Par une décision rendue le 10 mars 2025, le Conseil d’État précise l’étendue des garanties fondamentales applicables aux procédures disciplinaires des ordres professionnels. Cette espèce concerne un pharmacien d’officine ayant fait l’objet d’une plainte ordinale déposée par une autorité administrative de santé régionale compétente. Suite à une inspection révélant des irrégularités, la chambre de discipline du conseil régional de l’ordre des pharmaciens prononce, le 18 octobre 2021, une interdiction d’exercer. Le professionnel forme un appel devant la chambre de discipline du Conseil national de l’ordre des pharmaciens qui rejette sa requête le 12 janvier 2024. Un pourvoi est alors formé devant la haute juridiction administrative pour contester la régularité de la procédure suivie devant les juges ordinaux. Le Conseil d’État doit déterminer si l’absence d’information du prévenu sur son droit de se taire entache la légalité de la sanction prononcée. Les juges du Palais-Royal répondent par l’affirmative en se fondant sur les principes découlant de la Déclaration des droits de l’homme et du citoyen.
**I. L’affirmation du droit de se taire devant les juridictions disciplinaires**
**A. Le fondement constitutionnel du droit au silence**
Le Conseil d’État rappelle que l’article 9 de la Déclaration de 1789 consacre le principe selon lequel nul n’est tenu de s’accuser. « Ces exigences s’appliquent non seulement aux peines prononcées par les juridictions répressives, mais aussi à toute sanction ayant le caractère d’une punition. » Le droit de se taire s’applique ainsi même sans texte lorsqu’une personne est poursuivie devant une juridiction disciplinaire de l’ordre administratif. Cette protection fondamentale vise à garantir le respect de la présomption d’innocence au cœur de tout procès pouvant aboutir à une sanction.
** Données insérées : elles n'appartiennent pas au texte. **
(* ===== verification/RoomsSpec.v ===== *)
(** * What the rooms promise

    The invariant of every run ([Inv]): each post log is made of lines its posts allow ([log_ok]), so that any prefix
    of it a crash leaves is one too, and flights, releases and submissions name posts within the hop limit.  From it:
    a post at the limit is never submitted, a key names its posts, open channels keep distinct names, and a delivery
    that is not part of a bundle is driven.  Two ways a bundle loses a post end the file. *)

From S2P Require Import Prelude Outbox RoomData RoomText Rooms.
#[local] Open Scope string_scope.
#[local] Open Scope list_scope.
#[local] Open Scope Z_scope.

(** ** Well-formed logs *)

(** A delivery of the post [p] among [ps]. *)
Record wf_delivery (room : string) (ps : list RoomPost) (p : RoomPost) (d : RoomDelivery) : Prop := {
  wd_author : d_target d <> p_author p;
  wd_key : d_requestId d = delivery_key room (p_id p) (d_target d);
  wd_hops : MAX_HOPS <= p_hops p -> d_state d = DStopped /\ d_bundle d = None;
  wd_bundle : forall b, d_bundle d = Some b -> b_requestId b = bundle_key room (default "" (head (b_members b))) (d_target d)
                /\ forall id, id ∈ b_members b -> exists q, post_by_id id ps = Some q /\ p_hops q < MAX_HOPS }.
Definition wf_post (room : string) (ps : list RoomPost) (p : RoomPost) : Prop :=
  p_room p = room /\ NoDup (map d_target (p_deliveries p)) /\ Forall (wf_delivery room ps p) (p_deliveries p).
Record wf_posts (room : string) (ps : list RoomPost) : Prop := {
  wp_counted : counted ps;
  wp_keys : NoDup (map p_requestId ps);
  wp_posts : forall p, p ∈ ps -> wf_post room ps p }.
(* ===== verification/KillSpec.v ===== *)
(** * What the rule against kills by pattern catches, and what gets past it

    A [pkill] or [killall] is refused behind wrappers, among other commands and inside scripts of scripts to the depth
    the rule looks; a text that kills only pids it names passes; and the forms that hide a kill from the rule. *)

From S2P Require Import Prelude Shell ShellSpec Kill.
#[local] Open Scope string_scope.
#[local] Open Scope list_scope.
#[local] Open Scope Z_scope.

(** ** The hint *)

Definition says_kill : chars -> Prop := says HINT.
Lemma esc_plain w : w ∈ HINT -> esc (to_chars w) = to_chars w.
Proof. unfold HINT. rewrite !elem_of_cons, elem_of_nil. by intros [->|[->|[->|[]]]]. Qed.
Definition killer (argv : list string) : Prop := program (effective argv) = "pkill" \/ program (effective argv) = "killall".
Lemma killer_says argv p q : killer argv -> says_kill (p ++ quoted_words argv ++ q).
Proof.
  intros Hk. unfold killer, program in Hk. destruct (effective argv) as [|w r] eqn:E; [by destruct Hk|]. cbn [head default] in Hk.
  assert (Hw : w ∈ argv) by (apply effective_in; rewrite E; by left). destruct (quoted_words_in w argv Hw) as (p' & q' & ->).
  rewrite <- !app_assoc. rewrite app_assoc. apply (says_in HINT esc_plain). destruct Hk as [Hk|Hk]; (eapply (basename_says HINT); [|exact Hk]); unfold HINT; set_solver.
Qed.

(** ** Scripts in scripts *)

(** A shell's script is judged as the script alone, one level deeper. *)
Lemma judge_shell f sh t : sh ∈ SHELLS -> t <> [] -> LT ∉ t -> judge (S f) (of_chars (quoted_words [sh; "-c"; of_chars t])) = judge f (of_chars t).
Proof.
  intros Hsh Ht Hlt. cbn [judge]. assert (Hw : LT ∉ quoted_words [sh; "-c"; of_chars t]).
  { change (LT ∉ wrapped [sh] t). apply no_lt_wrapped; [by apply Forall_singleton|done]. }
  rewrite strip_text, lex_last_command by done. cbn [commands nested judge_commands map concat]. rewrite !app_nil_r. set (src := sources_of _).
  unfold judge_command. assert (Hr : runs sh = true /\ among ["pkill"; "killall"] (basename sh) = false /\ bool_decide (basename sh = "kill") = false
    /\ bool_decide (basename sh = "xargs") = false /\ among ["timeout"; "watch"] (basename sh) = false /\ bool_decide (basename sh = "ssh") = false /\ among SHELLS (basename sh) = true).
  { revert Hsh. unfold SHELLS at 1. rewrite !elem_of_cons, elem_of_nil. by intros [->|[->|[->|[->|[->|[->|[->|[]]]]]]]]; vm_compute. }
  destruct Hr as (Hr & H1 & H2 & H3 & H4 & H5 & H6). rewrite effective_runs_id by done. unfold program. cbn zeta. cbn [head default from_option id]. rewrite H1, H2, H3, H4, H5, H6.
  unfold shellScript. cbn [drop after_c]. change (c_flag "-c") with true. cbn iota. rewrite bool_decide_eq_false_2; [done|]. by intros ?%of_chars_empty.
Qed.
Lemma judge_wrapped shells f t : Forall (fun sh => sh ∈ SHELLS) shells -> t <> [] -> LT ∉ t ->
  judge (length shells + f) (of_chars (wrapped shells t)) = judge f (of_chars t).
Proof.
  intros Hs Ht Hlt. induction Hs as [|sh shells Hsh Hs IH]; [done|]. cbn [wrapped length Nat.add]. rewrite judge_shell; [done|done|by apply wrapped_nonempty|by apply no_lt_wrapped].
Qed.
(** ** What is refused *)

Lemma killer_refused jd src fed argv : killer argv -> exists v, v ∈ judge_command jd src fed argv /\ v_rule v = "kill" /\ v_command v = words_join " " (effective argv).
Proof.
  intros Hk. unfold judge_command. replace (among ["pkill"; "killall"] (program (effective argv))) with true; [eexists; split; [by left|done]|].
  symmetry. apply bool_decide_eq_true_2. destruct Hk as [-> | ->]; set_solver.
Qed.
Lemma commands_refused jd src fed argv cmds : argv ∈ cmds -> killer argv ->
  exists v, v ∈ judge_commands jd src cmds fed /\ v_rule v = "kill" /\ v_command v = words_join " " (effective argv).
Proof.
  revert fed. induction cmds as [|x cmds IH]; intros fed; [by intros ?%elem_of_nil|]. cbn [judge_commands]. intros [->|Hin]%elem_of_cons Hk.
  - destruct (killer_refused jd src (feed x fed) x Hk) as (v & Hv & H). exists v. split; [apply elem_of_app; by left|done].
  - destruct (IH (feed x fed) Hin Hk) as (v & Hv & H). exists v. split; [apply elem_of_app; by right|done].
Qed.
Lemma script_refused f cmds rest argv : good_script cmds -> argv ∈ map fst cmds -> killer argv -> LT ∉ script cmds ->
  exists v, v ∈ judge (S f) (of_chars (script cmds ++ rest)) /\ v_rule v = "kill" /\ v_command v = words_join " " (effective argv).
Proof.
  intros Hc Hin Hk Hlt. cbn [judge]. unfold stripHeredocs at 2. rewrite to_of_chars, strip_app by done. rewrite lex_script by done. cbn [commands nested].
  edestruct commands_refused as (v & Hv & H); [|exact Hk|exists v; split; [|exact H]; apply elem_of_app; left; exact Hv]. apply elem_of_app. by left.
Qed.


(** ** What passes *)

(** A command the rule has nothing on: none of the programs it follows or refuses, or a kill of pids the words name. *)
Definition harmless (argv : list string) : Prop :=
  let name := program (effective argv) in
  let pids := targets (drop 1 (effective argv)) in
  among (["pkill"; "killall"; "xargs"; "timeout"; "watch"; "ssh"] ++ SHELLS) name = false
  /\ (name = "kill" -> pids <> [] /\ Forall (fun p => p <> "-1" /\ var_ref p = None) pids).
Lemma harmless_passes jd src fed argv : harmless argv -> judge_command jd src fed argv = [].
Proof.
  unfold harmless, judge_command. cbn zeta. set (name := program (effective argv)). set (pids := targets _). intros [Hn Hk].
  assert (Ha : forall l, forallb (among (["pkill"; "killall"; "xargs"; "timeout"; "watch"; "ssh"] ++ SHELLS)) l = true -> among l name = false).
  { intros l Hl. apply bool_decide_eq_false in Hn. apply bool_decide_eq_false_2. intros Hin%list_elem_of_In. rewrite forallb_forall in Hl. by apply Hn, (bool_decide_eq_true_1 _ (Hl _ Hin)). }
  rewrite !Ha by reflexivity. case_bool_decide as E.
  - destruct (Hk E) as [Hne Hall]. rewrite Forall_forall in Hall. rewrite (bool_decide_eq_false_2 (pids = [])) by done. unfold among at 1. rewrite bool_decide_eq_false_2 by (intros Hin; by destruct (Hall _ Hin)).
    replace (existsb _ pids) with false; [by rewrite andb_false_r|]. symmetry. apply not_true_is_false. intros (p & Hp%list_elem_of_In & Hv)%existsb_exists. destruct (Hall p Hp) as [_ Hnone]. by rewrite Hnone in Hv.
  - rewrite !bool_decide_eq_false_2; [done|..]; intros Heq; apply bool_decide_eq_false in Hn; apply Hn; rewrite Heq; set_solver.
Qed.
(** A kill of named pids passes: a list of commands none of which runs a program the rule refuses or follows, and whose
    kills each name their targets in literal words (pids, groups, job numbers), gives no verdict, whatever else its
    words say: a commit message or a pattern for grep that says pkill does not count. *)
Theorem literal_kills_pass cmds : good_script cmds -> LT ∉ script cmds -> (forall argv, argv ∈ map fst cmds -> harmless argv) ->
  judgeKill (of_chars (script cmds)) = [].
Proof.
  intros Hc Hlt Hall. unfold judgeKill. case_match; [|done]. unfold LEVELS. cbn [judge]. rewrite strip_text by done. rewrite <- (app_nil_r (script cmds)) at 2 3.
  rewrite lex_script by done. change (lex (of_chars [])) with (mkLexed [] []). cbn [commands nested map concat]. rewrite !app_nil_r.
  set (jd := fun _ : string => _). clearbody jd || idtac. generalize (@nil string) as fed. induction (map fst cmds) as [|x l IH]; [done|]. intros fed. cbn [judge_commands].
  rewrite harmless_passes by (apply Hall; by left). apply IH. intros a Ha. apply Hall. by right.
Qed.

(** ** Witnesses *)

Definition demo_script : list (list string * chars) := [(["cd"; "/tmp"], to_chars "&&"); (["FOO=1"; "sudo"; "-u"; "me"; "/usr/bin/pkill"; "-f"; "it's"], [";"%char])].
Lemma demo_script_good : good_script demo_script.
Proof. apply Forall_cons. split; [split; [done|do 2 right; by left]|]. apply Forall_singleton. split; [done|by left]. Qed.
Definition named_kills : list (list string * chars) := [(["kill"; "-9"; "123"; "%1"], [";"%char]); (["git"; "commit"; "-m"; "pkill -f x"], [NEWLINE])].
Lemma literal_kills_pass_witness : judgeKill (of_chars (script named_kills)) = [].
Proof.
  apply literal_kills_pass.
  - apply Forall_cons. split; [split; [done|by left]|]. apply Forall_singleton. split; [done|right; by left].
  - rewrite <- (to_of_chars (script named_kills)). apply no_lt_bool. by vm_compute.
  - intros argv [->|[->|[]%elem_of_nil]%elem_of_cons]%elem_of_cons; (split; [vm_compute; reflexivity|]); [|intros H; vm_compute in H; discriminate].
    intros _. split; [vm_compute; discriminate|]. change (targets _) with ["123"; "%1"]. repeat (apply Forall_cons; split; [by vm_compute|]). by apply Forall_nil.
Defined.

(** ** What gets past the rule *)

Definition in_quotes (s : string) : string := dquote +:+ s +:+ dquote.
(** Five forms hide a kill by pattern from the rule, each beside the form it catches: the substitution in double quotes,
    whose empty word counts as a pid; the wrapper with a flag, whose flag counts as the program; the line after a comment
    with an apostrophe, which opens a quote; the line after a here-string or a shift, which opens a here-document; and the
    shell that [timeout] starts, whose words lose their quotes and flags. *)
Theorem forms_past_the_kill_rule :
  Forall (fun x => judgeKill x.1 <> [] /\ judgeKill x.2 = [])
    [("kill $(pgrep node)", "kill " +:+ in_quotes "$(pgrep node)");
     ("nice pkill node", "nice -n 5 pkill node");
     ("# do not stop" +:+ nl +:+ "pkill node", "# don't stop" +:+ nl +:+ "pkill node");
     ("cat < x" +:+ nl +:+ "pkill node", "cat <<<x" +:+ nl +:+ "pkill node");
     ("echo $((2*k))" +:+ nl +:+ "pkill node", "echo $((1<<k))" +:+ nl +:+ "pkill node");
     ("bash -c 'pkill node'", "timeout 5 bash -c 'pkill node'")].
Proof. repeat (apply Forall_cons; split; [split; [by vm_compute|by vm_compute]|]). by apply Forall_nil. Qed.
(* ===== verification/Pm2.v ===== *)
(** * The rule against pm2 with a relative home

    [packages/sieun-rules/src/pm2.ts]: the verdicts on a shell text that runs [pm2] with a relative [PM2_HOME], which the
    text sets in front of the command, earlier as a variable, or by a loop's words; and what it reads of a kernel's
    environment is left to [defaultPm2Home], which only asks the disk.  The code's depth is fuel, as in [Kill].

    The code keeps two maps while it walks a text and hands copies of them to the scripts inside it; here they are
    arguments, and a walk gives back the maps it ends with. *)

From S2P Require Import Prelude Shell.
#[local] Open Scope string_scope.
#[local] Open Scope list_scope.
#[local] Open Scope Z_scope.

Definition PREFIX : string := "global-rules pm2 guard:".
Definition PM2_TAIL : string :=
  "A relative PM2_HOME is a folder under the command's cwd, and pm2 starts an empty God Daemon in a home where none runs: on 10-26 " +:+
  "`PM2_HOME=.cache/pm2-dev pm2 ...` run in apps/virev-demo left one there with no app for two days. Give PM2_HOME the absolute home of the " +:+
  "daemon you mean, such as /Users/sieunpark/Documents/Github/auto-sns-agent/.cache/pm2-dev on the Mac or " +:+
  "/home/sieun/Documents/Github/auto-sns-agent/.cache/pm2-dev on us-metal02.".

(** Whether the command runs the pm2 program: [pm2] by any path, or through npx, pnpm or yarn. *)
Definition runsPm2 (eff : list string) : bool :=
  let name := program eff in
  let rest := List.filter (fun w => negb (dashed w)) (drop 1 eff) in
  if bool_decide (name = "pm2") then true
  else if bool_decide (name = "npx") then bool_decide (program rest = "pm2")
  else if among ["pnpm"; "yarn"] name then
    bool_decide ((if bool_decide (head rest = Some "exec") || bool_decide (head rest = Some "dlx") then head (drop 1 rest) else head rest) = Some "pm2")
  else false.

Definition home_word (w : string) : bool := starts_with (to_chars "PM2_HOME=") (to_chars w).
(** The [PM2_HOME] a command sets in front of its program. *)
Definition homeOf (argv eff : list string) : option string :=
  (fun w => of_chars (drop 9 (to_chars w))) <$> last (List.filter home_word (take (length argv - length eff) argv)).
Definition relative (home : string) : bool :=
  match to_chars home with [] => false | c :: _ => negb (bool_decide (c = "/"%char) || bool_decide (c = "~"%char) || bool_decide (c = "$"%char)) end.
(** The name when the home is one variable. *)
Definition loop_var (home : string) : option string :=
  let l := to_chars home in
  if head_is "$"%char l then
    let l := drop 1 l in
    let l := if head_is "{"%char l then drop 1 l else l in
    let name := take_while word_char l in
    let rest := drop_while word_char l in
    if negb (bool_decide (name = [])) && (bool_decide (rest = []) || bool_decide (rest = ["}"%char])) then Some (of_chars name) else None
  else None.

(** [vars] and [loops]. *)
Record Known := mkKnown { vars : list (string * string); loops : list (string * list string) }.
Definition nothing : Known := mkKnown [] [].

(** The homes a command may run pm2 with: a loop's words, else the one it has, else none. *)
Definition homes_of (k : Known) (argv eff : list string) : list string :=
  let home := match homeOf argv eff with Some h => Some h | None => OMap.get "PM2_HOME" (vars k) end in
  match home with
  | None => []
  | Some h => match match loop_var h with Some x => OMap.get x (loops k) | None => None end with Some ws => ws | None => [h] end
  end.
Definition refuse (argv eff : list string) (bad : string) : Verdict :=
  mkVerdict "pm2" (words_join " " eff)
    (PREFIX +:+ " `" +:+ clip300 (words_join " " argv) +:+ "` runs pm2 with the relative PM2_HOME " +:+ bad +:+ ". " +:+ PM2_TAIL).

(** One command: the verdicts on it, and the maps after it.  A command that only sets variables gives [expandVars] no words. *)
Definition judge_command (judge : Known -> string -> list Verdict) (raw : list string) (k : Known) : list Verdict * Known :=
  let k := match raw with x :: w :: y :: ws => if bool_decide (x = "for") && bool_decide (y = "in") then mkKnown (vars k) (OMap.set w ws (loops k)) else k | _ => k end in
  let '(out, vs) := expandVars [raw] (vars k) in
  let k := mkKnown vs (loops k) in
  match out with
  | [] => ([], k)
  | argv :: _ =>
      let eff := effective argv in
      let name := program eff in
      (if runsPm2 eff then match List.find relative (homes_of k argv eff) with Some bad => [refuse argv eff bad] | None => [] end
       else if bool_decide (name = "ssh") then let remote := ssh_remote (drop 1 eff) in if bool_decide (remote = "") then [] else judge nothing remote
       else if among SHELLS name then match shellScript eff with Some s => judge k s | None => [] end
       else [], k)
  end.
Fixpoint judge_commands (judge : Known -> string -> list Verdict) (cmds : list (list string)) (k : Known) : list Verdict * Known :=
  match cmds with
  | [] => ([], k)
  | raw :: r => let '(out, k) := judge_command judge raw k in let '(more, k) := judge_commands judge r k in (out ++ more, k)
  end.
Fixpoint judge (fuel : nat) (k : Known) (text : string) : list Verdict :=
  match fuel with
  | O => []
  | S f =>
      let x := lex (stripHeredocs text) in
      let '(out, k) := judge_commands (judge f) (commands x) k in
      out ++ concat (map (judge f k) (nested x))
  end.
Definition LEVELS : nat := 7.
Fixpoint says_pm2 (l : chars) : bool := starts_with (to_chars "pm2") l || match l with [] => false | _ :: r => says_pm2 r end.
Definition judgePm2 (text : string) : list Verdict := if says_pm2 (to_chars text) then judge LEVELS nothing text else [].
**B. L’obligation d’information préalable à l’audience**
La décision énonce que la personne faisant l’objet d’une telle procédure ne peut être entendue sans être préalablement informée de ce droit. « L’intéressé doit être avisé qu’il dispose de ce droit, tant lors de son audition au cours de l’instruction que lors de sa comparution. » Cette obligation d’information se renouvelle nécessairement en cas d’appel afin de préserver l’intégrité des droits de la défense à chaque stade. Le juge administratif impose ainsi un formalisme protecteur dont l’omission fragilise la validité des décisions rendues par les instances disciplinaires ordinales.
**II. La sanction de l’irrégularité procédurale et son impact jurisprudentiel**
**A. Une protection effective contre l’auto-incrimination**
Le défaut d’information préalable à l’audience entache la décision d’irrégularité si la personne poursuivie comparaît sans avoir été prévenue de ses droits. L’annulation est prononcée sauf s’il est établi que les propos tenus lors de l’audience n’auraient pas été susceptibles de préjudicier au requérant. Le Conseil d’État relève ici que le professionnel était présent et que la parole lui fut donnée sans avertissement préalable sur son silence. Faute de preuve contraire sur l’absence de préjudice, l’irrégularité commise par la juridiction d’appel entraîne la cassation immédiate de la sanction.
**B. Une extension notable des garanties du procès équitable**
Cette solution renforce la protection des justiciables en alignant la procédure disciplinaire sur les standards constitutionnels les plus protecteurs des libertés. La haute juridiction administrative impose ainsi aux ordres professionnels un formalisme rigoureux destiné à prévenir toute forme d’auto-incrimination involontaire des professionnels. Le renvoi de l’affaire devant les juges ordinaux garantit désormais au requérant un nouvel examen de sa cause dans un cadre juridique sécurisé. Cette jurisprudence consacre l’importance du droit au silence comme pilier essentiel de la justice administrative moderne face au pouvoir répressif.